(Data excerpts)
(** The fuel [onRejected] passes to [reject] is enough: more of it does
    not change the result. *)
Lemma reject_fuel_enough (window : bool) (e : AxiosError) (fuel : nat) :
  forall (i : ReqId) (st : State),
    List.length (awaiting st) <= fuel ->
    reject fuel window i e st = reject (List.length (awaiting st)) window i e st.
Proof.
  induction fuel as [| fuel' IH]; intros i st Hlen.
  - assert (H0 : List.length (awaiting st) = 0) by lia. now rewrite H0.
  - destruct i as [m | k].
    + destruct (List.length (awaiting st)); reflexivity.
    + cbn [reject].
      destruct (take k (awaiting st)) as [[orig rest] |] eqn:Htake.
      * pose proof (take_length _ _ _ _ Htake) as Hl. rewrite Hl.
        cbn [reject]. rewrite Htake.
        rewrite IH by (rewrite awaiting_refresh_failed; lia).
        now rewrite awaiting_refresh_failed.
      * destruct (List.length (awaiting st)); cbn [reject];
          [| rewrite Htake]; reflexivity.
Qed.

(** ** One refresh at a time *)

Lemma refresh_succeeded_spec (originalRequest : Config) (d : ResponseData) (st : State) :
  refresh_succeeded originalRequest d st =
  mkState false [] (awaiting st) (issued st)
          (trace st
             ++ map (fun cb => Send (bearer (access d) cb)) (refreshSubscribers st)
             ++ [Send (bearer (access d) originalRequest)]).
Proof.
  unfold refresh_succeeded. rewrite onTokenRefreshed_spec.
  unfold api, emit. simpl. now rewrite <- app_assoc.
Qed.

__Task objective__
Please give all the lines above again, exactly as they read.

__Answer for this exercise__
(** The fuel [onRejected] passes to [reject] is enough: more of it does
    not change the result. *)
Lemma reject_fuel_enough (window : bool) (e : AxiosError) (fuel : nat) :
  forall (i : ReqId) (st : State),
    List.length (awaiting st) <= fuel ->
    reject fuel window i e st = reject (List.length (awaiting st)) window i e st.
Proof.
  induction fuel as [| fuel' IH]; intros i st Hlen.
  - assert (H0 : List.length (awaiting st) = 0) by lia. now rewrite H0.
  - destruct i as [m | k].
    + destruct (List.length (awaiting st)); reflexivity.
    + cbn [reject].
      destruct (take k (awaiting st)) as [[orig rest] |] eqn:Htake.
      * pose proof (take_length _ _ _ _ Htake) as Hl. rewrite Hl.
        cbn [reject]. rewrite Htake.
        rewrite IH by (rewrite awaiting_refresh_failed; lia).
        now rewrite awaiting_refresh_failed.
      * destruct (List.length (awaiting st)); cbn [reject];
          [| rewrite Htake]; reflexivity.
Qed.

(** ** One refresh at a time *)

Lemma refresh_succeeded_spec (originalRequest : Config) (d : ResponseData) (st : State) :
  refresh_succeeded originalRequest d st =
  mkState false [] (awaiting st) (issued st)
          (trace st
             ++ map (fun cb => Send (bearer (access d) cb)) (refreshSubscribers st)
             ++ [Send (bearer (access d) originalRequest)]).
Proof.
  unfold refresh_succeeded. rewrite onTokenRefreshed_spec.
  unfold api, emit. simpl. now rewrite <- app_assoc.
Qed.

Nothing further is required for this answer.